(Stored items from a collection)
.....

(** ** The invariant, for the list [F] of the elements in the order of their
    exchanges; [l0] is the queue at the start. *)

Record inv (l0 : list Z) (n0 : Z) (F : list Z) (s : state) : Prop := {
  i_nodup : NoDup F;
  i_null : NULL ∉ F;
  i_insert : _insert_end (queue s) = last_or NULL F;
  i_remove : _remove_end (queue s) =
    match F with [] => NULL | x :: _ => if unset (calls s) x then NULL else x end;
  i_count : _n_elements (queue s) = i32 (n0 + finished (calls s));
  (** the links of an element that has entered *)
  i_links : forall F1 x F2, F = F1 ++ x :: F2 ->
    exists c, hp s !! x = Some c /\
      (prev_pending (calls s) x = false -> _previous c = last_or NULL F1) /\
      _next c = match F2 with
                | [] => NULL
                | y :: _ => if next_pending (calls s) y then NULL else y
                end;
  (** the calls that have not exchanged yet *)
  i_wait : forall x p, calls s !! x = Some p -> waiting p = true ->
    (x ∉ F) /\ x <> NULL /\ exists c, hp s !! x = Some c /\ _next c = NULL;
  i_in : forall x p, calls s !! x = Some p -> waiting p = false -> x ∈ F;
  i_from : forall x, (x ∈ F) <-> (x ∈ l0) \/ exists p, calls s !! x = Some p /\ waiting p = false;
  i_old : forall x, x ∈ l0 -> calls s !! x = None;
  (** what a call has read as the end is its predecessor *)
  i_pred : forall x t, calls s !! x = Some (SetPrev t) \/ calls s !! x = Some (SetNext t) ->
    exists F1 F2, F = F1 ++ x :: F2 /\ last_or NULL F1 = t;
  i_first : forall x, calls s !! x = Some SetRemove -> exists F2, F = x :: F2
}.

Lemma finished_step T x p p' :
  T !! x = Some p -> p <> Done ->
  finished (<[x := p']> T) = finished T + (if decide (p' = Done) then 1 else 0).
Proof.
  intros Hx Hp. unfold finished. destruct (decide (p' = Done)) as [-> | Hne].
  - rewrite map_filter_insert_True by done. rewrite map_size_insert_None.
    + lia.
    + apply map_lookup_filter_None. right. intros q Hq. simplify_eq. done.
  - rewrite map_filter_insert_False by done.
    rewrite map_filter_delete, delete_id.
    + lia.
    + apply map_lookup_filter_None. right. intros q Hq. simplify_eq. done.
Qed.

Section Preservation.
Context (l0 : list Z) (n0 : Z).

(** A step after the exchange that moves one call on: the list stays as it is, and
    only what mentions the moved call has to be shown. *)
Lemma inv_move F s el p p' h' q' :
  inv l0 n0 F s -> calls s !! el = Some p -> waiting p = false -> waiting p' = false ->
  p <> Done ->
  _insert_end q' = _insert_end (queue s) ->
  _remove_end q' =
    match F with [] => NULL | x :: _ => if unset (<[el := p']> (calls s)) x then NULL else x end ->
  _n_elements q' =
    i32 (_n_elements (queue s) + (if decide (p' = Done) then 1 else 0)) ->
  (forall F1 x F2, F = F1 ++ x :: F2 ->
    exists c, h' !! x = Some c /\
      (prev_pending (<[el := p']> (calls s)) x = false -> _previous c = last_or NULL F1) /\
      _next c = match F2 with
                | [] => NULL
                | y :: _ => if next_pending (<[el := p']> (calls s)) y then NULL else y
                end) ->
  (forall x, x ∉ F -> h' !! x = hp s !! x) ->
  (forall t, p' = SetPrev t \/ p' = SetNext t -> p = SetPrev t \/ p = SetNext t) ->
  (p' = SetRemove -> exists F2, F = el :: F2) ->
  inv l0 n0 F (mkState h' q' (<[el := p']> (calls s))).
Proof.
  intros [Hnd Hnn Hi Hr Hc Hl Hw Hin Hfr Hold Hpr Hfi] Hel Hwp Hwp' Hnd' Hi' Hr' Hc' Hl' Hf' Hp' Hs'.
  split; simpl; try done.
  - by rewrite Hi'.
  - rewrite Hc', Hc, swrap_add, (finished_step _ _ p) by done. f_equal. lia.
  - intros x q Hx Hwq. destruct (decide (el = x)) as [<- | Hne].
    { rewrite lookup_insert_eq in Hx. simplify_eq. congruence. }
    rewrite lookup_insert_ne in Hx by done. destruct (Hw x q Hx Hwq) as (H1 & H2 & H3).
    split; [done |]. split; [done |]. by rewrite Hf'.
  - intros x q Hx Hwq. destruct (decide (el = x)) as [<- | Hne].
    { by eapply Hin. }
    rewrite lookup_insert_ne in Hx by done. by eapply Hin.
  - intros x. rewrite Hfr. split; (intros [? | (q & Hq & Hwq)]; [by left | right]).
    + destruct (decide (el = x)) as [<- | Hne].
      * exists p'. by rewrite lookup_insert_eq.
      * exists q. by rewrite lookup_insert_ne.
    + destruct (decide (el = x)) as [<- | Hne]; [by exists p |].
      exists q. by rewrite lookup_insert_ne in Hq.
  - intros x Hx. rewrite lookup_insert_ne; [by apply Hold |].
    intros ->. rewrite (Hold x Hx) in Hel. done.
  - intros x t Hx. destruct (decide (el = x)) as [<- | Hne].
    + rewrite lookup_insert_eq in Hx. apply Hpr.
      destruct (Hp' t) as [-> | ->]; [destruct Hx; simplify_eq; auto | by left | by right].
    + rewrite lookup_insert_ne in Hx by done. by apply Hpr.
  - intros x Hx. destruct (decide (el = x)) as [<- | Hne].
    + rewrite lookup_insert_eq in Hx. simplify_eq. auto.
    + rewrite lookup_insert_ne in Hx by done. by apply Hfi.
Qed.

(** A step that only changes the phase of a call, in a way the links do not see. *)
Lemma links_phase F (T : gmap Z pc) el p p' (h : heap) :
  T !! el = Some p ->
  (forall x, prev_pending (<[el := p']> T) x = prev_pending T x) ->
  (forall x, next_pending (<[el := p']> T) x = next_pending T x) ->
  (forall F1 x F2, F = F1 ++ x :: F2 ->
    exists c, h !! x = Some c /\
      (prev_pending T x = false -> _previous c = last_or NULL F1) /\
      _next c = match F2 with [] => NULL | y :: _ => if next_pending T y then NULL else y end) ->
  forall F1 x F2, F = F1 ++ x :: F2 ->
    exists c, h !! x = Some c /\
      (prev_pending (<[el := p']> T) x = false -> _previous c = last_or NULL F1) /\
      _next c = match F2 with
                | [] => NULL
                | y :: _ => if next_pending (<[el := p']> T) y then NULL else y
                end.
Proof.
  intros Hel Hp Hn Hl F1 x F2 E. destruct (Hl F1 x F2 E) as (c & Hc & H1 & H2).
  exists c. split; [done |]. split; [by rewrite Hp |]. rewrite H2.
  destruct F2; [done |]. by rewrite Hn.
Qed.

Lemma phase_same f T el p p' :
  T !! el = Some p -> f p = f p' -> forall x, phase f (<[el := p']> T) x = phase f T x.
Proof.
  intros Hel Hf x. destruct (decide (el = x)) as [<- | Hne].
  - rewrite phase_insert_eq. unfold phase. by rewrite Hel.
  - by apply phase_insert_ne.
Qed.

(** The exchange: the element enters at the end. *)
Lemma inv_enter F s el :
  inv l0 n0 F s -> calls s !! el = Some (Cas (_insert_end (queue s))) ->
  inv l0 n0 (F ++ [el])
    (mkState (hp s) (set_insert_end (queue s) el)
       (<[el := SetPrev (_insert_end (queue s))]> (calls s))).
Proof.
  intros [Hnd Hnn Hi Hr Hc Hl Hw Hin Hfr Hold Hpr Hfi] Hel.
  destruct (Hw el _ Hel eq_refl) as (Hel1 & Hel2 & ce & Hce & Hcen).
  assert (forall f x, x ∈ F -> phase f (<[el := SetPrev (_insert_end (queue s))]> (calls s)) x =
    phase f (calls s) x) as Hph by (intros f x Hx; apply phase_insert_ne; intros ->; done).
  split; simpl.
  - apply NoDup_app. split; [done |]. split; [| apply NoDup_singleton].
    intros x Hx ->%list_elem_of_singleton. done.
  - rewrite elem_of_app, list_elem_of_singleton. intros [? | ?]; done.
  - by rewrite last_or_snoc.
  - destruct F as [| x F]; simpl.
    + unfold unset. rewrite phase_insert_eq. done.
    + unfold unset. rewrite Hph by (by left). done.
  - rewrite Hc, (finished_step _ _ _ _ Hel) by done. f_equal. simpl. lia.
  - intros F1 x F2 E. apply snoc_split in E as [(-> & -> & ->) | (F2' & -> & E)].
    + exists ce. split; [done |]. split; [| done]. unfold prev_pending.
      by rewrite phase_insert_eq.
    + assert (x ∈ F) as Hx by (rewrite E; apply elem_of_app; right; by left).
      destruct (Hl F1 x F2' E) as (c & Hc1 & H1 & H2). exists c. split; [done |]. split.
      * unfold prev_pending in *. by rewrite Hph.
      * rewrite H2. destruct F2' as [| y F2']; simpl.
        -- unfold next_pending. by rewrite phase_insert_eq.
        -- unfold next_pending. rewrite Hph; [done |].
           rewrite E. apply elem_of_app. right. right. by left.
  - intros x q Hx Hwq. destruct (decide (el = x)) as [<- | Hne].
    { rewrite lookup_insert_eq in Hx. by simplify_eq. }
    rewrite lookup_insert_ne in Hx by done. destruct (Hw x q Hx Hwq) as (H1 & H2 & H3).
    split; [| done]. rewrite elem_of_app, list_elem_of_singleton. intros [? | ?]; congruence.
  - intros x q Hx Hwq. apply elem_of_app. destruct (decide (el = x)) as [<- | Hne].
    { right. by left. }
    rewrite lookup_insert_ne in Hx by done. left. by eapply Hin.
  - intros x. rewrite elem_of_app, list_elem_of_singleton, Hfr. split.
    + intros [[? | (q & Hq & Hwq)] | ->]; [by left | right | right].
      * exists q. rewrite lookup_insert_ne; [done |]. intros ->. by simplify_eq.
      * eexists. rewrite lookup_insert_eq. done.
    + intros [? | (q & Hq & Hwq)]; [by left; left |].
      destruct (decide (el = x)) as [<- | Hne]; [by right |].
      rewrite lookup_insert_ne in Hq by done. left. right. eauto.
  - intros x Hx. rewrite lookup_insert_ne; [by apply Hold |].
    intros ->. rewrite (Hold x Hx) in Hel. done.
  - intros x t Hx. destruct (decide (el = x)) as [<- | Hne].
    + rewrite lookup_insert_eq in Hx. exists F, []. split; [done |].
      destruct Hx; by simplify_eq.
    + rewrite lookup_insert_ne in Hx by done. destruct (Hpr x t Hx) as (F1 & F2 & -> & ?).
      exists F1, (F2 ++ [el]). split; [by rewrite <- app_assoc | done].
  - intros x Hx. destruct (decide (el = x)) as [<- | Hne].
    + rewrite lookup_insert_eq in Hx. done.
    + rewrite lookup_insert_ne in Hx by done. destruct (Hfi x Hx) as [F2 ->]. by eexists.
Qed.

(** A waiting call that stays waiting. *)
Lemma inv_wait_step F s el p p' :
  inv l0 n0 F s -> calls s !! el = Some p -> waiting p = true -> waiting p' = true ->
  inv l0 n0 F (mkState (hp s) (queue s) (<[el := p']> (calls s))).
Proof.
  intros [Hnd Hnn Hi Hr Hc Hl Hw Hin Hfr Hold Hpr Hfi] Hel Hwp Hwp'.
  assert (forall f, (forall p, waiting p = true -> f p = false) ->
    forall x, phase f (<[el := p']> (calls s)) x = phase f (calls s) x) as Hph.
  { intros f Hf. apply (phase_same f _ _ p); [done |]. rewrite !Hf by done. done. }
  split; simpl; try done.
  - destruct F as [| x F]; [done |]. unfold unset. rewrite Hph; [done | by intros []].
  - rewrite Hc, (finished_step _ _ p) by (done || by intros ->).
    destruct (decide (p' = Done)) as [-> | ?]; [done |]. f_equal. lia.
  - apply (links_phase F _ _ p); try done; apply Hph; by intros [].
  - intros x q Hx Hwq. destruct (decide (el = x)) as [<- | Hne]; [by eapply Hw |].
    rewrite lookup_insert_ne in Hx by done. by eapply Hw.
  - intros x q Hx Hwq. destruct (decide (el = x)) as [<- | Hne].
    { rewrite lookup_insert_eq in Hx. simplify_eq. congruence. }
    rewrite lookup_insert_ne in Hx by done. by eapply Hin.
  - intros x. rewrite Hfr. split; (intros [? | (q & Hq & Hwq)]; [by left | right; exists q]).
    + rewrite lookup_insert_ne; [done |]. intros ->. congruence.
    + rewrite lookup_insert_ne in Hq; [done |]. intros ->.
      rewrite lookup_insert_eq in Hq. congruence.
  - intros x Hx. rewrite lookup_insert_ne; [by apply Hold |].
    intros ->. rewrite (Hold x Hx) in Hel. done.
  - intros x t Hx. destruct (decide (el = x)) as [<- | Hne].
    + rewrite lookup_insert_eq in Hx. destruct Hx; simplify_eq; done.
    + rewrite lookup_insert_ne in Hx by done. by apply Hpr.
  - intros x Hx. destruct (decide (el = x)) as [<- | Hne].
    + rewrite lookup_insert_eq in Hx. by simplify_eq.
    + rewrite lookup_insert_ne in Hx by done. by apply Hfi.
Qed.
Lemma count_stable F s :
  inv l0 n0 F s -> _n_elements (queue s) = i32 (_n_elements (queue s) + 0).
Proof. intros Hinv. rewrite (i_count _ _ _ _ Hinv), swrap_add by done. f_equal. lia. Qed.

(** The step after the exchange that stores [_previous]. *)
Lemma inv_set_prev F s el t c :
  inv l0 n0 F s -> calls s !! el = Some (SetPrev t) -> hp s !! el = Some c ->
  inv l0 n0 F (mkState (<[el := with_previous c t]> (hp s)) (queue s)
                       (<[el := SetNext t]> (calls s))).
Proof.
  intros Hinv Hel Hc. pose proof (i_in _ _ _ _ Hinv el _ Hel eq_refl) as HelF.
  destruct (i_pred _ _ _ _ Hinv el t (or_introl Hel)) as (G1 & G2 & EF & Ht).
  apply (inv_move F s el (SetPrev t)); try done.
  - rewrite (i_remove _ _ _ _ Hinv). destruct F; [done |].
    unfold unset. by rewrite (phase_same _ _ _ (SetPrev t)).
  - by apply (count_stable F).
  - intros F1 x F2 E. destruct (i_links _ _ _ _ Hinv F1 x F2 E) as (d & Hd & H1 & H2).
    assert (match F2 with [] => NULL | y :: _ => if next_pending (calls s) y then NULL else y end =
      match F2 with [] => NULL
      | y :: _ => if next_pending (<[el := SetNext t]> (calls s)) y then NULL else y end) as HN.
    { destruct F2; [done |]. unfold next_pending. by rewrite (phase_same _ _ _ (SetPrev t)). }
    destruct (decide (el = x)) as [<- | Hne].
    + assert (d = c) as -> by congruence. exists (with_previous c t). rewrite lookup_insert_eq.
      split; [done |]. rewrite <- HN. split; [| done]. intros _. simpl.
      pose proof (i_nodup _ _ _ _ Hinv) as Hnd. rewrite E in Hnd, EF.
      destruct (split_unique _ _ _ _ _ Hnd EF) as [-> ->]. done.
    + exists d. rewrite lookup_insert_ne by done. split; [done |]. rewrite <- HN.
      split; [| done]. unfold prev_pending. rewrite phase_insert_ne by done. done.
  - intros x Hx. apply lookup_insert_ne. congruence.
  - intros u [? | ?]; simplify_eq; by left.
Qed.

.....

● **Activity**:
In the records above, find the lines holding "SetNext". Copy each one.

● **The completed task**:
  i_pred : forall x t, calls s !! x = Some (SetPrev t) \/ calls s !! x = Some (SetNext t) ->
  (forall t, p' = SetPrev t \/ p' = SetNext t -> p = SetPrev t \/ p = SetNext t) ->
                       (<[el := SetNext t]> (calls s))).
      | y :: _ => if next_pending (<[el := SetNext t]> (calls s)) y then NULL else y end) as HN.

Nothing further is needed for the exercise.